» **ASSIGNMENT**
Working from the records below, repeat exactly the lines starting at the line that contains "ip = Some r ∧" and ending at the line that contains "returns (storage_id_of_ip cfg", inclusive.

» **INPUT**
Segment Open
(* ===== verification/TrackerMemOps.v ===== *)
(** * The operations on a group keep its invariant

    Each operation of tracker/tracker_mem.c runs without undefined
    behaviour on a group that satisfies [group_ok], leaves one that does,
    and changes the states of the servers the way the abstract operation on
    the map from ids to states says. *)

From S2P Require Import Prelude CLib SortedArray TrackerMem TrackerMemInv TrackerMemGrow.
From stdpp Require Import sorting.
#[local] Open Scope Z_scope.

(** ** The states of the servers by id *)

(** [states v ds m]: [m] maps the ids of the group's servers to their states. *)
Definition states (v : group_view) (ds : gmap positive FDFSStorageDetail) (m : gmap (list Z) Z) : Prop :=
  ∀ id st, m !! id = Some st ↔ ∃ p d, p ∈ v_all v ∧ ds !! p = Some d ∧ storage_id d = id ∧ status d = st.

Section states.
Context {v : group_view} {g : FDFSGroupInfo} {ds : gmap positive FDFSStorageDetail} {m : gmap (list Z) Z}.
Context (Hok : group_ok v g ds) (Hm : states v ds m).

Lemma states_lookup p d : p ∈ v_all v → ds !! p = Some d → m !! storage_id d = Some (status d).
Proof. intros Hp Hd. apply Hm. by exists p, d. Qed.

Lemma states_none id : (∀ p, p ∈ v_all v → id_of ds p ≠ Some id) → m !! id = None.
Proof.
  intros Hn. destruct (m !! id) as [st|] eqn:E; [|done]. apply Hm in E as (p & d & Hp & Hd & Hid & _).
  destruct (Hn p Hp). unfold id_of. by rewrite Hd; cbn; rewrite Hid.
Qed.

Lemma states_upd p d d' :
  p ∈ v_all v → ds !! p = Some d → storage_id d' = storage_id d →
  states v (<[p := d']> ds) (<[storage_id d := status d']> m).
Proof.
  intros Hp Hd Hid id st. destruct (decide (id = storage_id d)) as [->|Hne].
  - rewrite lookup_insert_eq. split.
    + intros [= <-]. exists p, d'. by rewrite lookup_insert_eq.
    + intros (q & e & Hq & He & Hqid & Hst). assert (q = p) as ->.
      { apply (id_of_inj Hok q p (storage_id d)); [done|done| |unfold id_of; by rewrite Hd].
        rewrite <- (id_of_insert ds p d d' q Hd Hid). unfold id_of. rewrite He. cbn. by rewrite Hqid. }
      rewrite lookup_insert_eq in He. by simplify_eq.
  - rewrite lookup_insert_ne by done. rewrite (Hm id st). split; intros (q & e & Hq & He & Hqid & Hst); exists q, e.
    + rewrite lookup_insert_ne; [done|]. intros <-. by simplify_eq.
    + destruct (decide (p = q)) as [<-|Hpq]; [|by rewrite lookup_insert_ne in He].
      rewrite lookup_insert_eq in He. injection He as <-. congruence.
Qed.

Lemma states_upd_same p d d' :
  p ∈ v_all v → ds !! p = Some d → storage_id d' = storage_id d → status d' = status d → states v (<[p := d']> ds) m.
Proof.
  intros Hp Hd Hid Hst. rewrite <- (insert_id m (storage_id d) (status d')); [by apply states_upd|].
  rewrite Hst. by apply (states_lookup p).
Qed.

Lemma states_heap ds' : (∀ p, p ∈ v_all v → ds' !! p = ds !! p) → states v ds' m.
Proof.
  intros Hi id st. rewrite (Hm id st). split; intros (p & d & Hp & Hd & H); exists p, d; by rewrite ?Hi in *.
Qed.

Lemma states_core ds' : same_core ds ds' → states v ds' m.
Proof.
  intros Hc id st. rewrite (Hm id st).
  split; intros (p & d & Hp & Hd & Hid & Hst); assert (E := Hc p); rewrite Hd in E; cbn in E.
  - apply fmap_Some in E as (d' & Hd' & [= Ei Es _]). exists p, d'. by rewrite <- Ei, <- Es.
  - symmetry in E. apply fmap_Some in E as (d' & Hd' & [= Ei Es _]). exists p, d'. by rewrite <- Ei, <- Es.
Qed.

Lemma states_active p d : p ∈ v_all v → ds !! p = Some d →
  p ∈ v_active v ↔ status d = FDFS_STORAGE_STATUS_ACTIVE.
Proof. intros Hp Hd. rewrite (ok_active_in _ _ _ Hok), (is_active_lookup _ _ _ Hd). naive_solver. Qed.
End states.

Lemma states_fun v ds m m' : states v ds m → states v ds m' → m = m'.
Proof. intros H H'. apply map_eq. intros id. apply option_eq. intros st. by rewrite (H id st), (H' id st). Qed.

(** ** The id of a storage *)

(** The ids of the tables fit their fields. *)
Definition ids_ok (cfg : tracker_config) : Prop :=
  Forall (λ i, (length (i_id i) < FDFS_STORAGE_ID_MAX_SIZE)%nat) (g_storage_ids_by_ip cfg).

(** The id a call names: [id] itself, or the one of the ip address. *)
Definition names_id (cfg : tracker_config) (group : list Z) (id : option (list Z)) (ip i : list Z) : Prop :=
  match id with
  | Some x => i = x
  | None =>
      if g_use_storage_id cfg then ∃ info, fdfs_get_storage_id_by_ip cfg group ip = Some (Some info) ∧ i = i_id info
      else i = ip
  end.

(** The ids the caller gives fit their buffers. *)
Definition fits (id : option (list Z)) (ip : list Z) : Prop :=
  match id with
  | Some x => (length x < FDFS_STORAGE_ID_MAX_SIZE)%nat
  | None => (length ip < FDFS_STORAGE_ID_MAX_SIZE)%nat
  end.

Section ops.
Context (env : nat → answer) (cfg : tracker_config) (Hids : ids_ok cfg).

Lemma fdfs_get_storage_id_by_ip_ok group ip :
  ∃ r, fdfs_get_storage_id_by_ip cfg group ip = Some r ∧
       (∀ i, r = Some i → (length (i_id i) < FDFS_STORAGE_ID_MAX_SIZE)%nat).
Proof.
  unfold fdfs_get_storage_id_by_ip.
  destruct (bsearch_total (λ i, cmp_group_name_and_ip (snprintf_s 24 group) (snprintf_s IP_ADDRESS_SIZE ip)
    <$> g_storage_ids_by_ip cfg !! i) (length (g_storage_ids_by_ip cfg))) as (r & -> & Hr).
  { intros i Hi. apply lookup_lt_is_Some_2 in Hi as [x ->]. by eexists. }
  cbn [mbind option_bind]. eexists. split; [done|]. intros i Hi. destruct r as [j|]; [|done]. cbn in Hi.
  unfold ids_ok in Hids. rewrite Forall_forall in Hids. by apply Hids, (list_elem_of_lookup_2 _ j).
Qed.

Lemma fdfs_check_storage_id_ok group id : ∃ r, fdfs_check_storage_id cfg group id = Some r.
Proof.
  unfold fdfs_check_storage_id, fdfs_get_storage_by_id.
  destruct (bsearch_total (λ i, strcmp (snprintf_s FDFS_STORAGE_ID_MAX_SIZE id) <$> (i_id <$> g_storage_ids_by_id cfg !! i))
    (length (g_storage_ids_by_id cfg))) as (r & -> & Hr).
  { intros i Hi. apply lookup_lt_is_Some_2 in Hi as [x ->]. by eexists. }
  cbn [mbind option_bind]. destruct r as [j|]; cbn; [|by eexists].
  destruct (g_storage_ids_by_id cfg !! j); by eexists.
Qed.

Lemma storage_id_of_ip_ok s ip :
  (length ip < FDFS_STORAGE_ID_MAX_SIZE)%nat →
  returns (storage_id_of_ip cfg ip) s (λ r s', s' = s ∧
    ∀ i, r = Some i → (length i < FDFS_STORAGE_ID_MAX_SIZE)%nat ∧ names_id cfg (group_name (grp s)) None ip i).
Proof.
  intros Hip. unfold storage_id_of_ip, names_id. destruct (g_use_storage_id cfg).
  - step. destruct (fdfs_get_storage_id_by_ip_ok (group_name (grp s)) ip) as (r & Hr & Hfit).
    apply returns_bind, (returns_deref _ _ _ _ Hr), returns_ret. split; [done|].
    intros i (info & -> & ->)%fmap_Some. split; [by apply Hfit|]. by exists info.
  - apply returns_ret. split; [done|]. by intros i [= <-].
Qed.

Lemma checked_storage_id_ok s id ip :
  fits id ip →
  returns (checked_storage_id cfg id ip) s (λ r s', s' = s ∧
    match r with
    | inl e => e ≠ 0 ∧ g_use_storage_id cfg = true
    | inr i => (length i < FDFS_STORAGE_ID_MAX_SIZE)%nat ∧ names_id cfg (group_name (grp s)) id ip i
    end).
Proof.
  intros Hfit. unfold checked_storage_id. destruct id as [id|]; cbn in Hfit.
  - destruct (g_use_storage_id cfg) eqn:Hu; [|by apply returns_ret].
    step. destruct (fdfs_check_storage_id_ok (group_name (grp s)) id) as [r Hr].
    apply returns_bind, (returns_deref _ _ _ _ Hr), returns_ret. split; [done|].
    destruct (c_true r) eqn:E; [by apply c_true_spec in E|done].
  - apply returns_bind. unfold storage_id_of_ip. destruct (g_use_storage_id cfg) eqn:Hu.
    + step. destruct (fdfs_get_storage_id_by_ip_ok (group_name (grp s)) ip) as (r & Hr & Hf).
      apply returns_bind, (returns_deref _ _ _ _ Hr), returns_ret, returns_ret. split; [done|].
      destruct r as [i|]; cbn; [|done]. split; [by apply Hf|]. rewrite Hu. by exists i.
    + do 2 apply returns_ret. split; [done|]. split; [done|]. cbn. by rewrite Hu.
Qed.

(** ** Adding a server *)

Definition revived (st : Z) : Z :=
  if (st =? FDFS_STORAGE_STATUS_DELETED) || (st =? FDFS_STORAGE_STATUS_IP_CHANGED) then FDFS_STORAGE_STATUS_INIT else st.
Segment Closed
Segment Open
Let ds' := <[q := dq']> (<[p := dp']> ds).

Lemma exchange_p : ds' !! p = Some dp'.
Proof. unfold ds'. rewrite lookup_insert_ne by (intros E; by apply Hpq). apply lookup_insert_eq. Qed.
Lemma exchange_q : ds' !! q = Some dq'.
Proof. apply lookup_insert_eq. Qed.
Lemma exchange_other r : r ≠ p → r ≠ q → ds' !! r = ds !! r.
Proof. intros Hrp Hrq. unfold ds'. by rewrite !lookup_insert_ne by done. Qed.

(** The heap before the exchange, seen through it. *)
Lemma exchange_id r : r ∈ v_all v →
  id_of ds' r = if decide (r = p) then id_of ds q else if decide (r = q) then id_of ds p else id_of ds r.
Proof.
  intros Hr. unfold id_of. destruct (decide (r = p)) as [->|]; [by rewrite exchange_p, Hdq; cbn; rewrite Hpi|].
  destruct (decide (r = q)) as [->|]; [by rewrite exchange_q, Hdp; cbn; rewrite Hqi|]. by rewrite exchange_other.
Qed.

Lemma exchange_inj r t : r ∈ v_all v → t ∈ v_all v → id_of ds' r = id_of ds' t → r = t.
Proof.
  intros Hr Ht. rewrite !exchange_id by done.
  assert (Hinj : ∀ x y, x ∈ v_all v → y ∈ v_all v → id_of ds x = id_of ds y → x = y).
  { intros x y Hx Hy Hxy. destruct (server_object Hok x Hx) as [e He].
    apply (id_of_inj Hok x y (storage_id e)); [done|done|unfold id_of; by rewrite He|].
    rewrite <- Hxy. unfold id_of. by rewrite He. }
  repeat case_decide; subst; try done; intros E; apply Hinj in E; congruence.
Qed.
Segment Closed
» **ANSWER TO THE PROBLEM**
  ∃ r, fdfs_get_storage_id_by_ip cfg group ip = Some r ∧
       (∀ i, r = Some i → (length (i_id i) < FDFS_STORAGE_ID_MAX_SIZE)%nat).
Proof.
  unfold fdfs_get_storage_id_by_ip.
  destruct (bsearch_total (λ i, cmp_group_name_and_ip (snprintf_s 24 group) (snprintf_s IP_ADDRESS_SIZE ip)
    <$> g_storage_ids_by_ip cfg !! i) (length (g_storage_ids_by_ip cfg))) as (r & -> & Hr).
  { intros i Hi. apply lookup_lt_is_Some_2 in Hi as [x ->]. by eexists. }
  cbn [mbind option_bind]. eexists. split; [done|]. intros i Hi. destruct r as [j|]; [|done]. cbn in Hi.
  unfold ids_ok in Hids. rewrite Forall_forall in Hids. by apply Hids, (list_elem_of_lookup_2 _ j).
Qed.

Lemma fdfs_check_storage_id_ok group id : ∃ r, fdfs_check_storage_id cfg group id = Some r.
Proof.
  unfold fdfs_check_storage_id, fdfs_get_storage_by_id.
  destruct (bsearch_total (λ i, strcmp (snprintf_s FDFS_STORAGE_ID_MAX_SIZE id) <$> (i_id <$> g_storage_ids_by_id cfg !! i))
    (length (g_storage_ids_by_id cfg))) as (r & -> & Hr).
  { intros i Hi. apply lookup_lt_is_Some_2 in Hi as [x ->]. by eexists. }
  cbn [mbind option_bind]. destruct r as [j|]; cbn; [|by eexists].
  destruct (g_storage_ids_by_id cfg !! j); by eexists.
Qed.

Lemma storage_id_of_ip_ok s ip :
  (length ip < FDFS_STORAGE_ID_MAX_SIZE)%nat →
  returns (storage_id_of_ip cfg ip) s (λ r s', s' = s ∧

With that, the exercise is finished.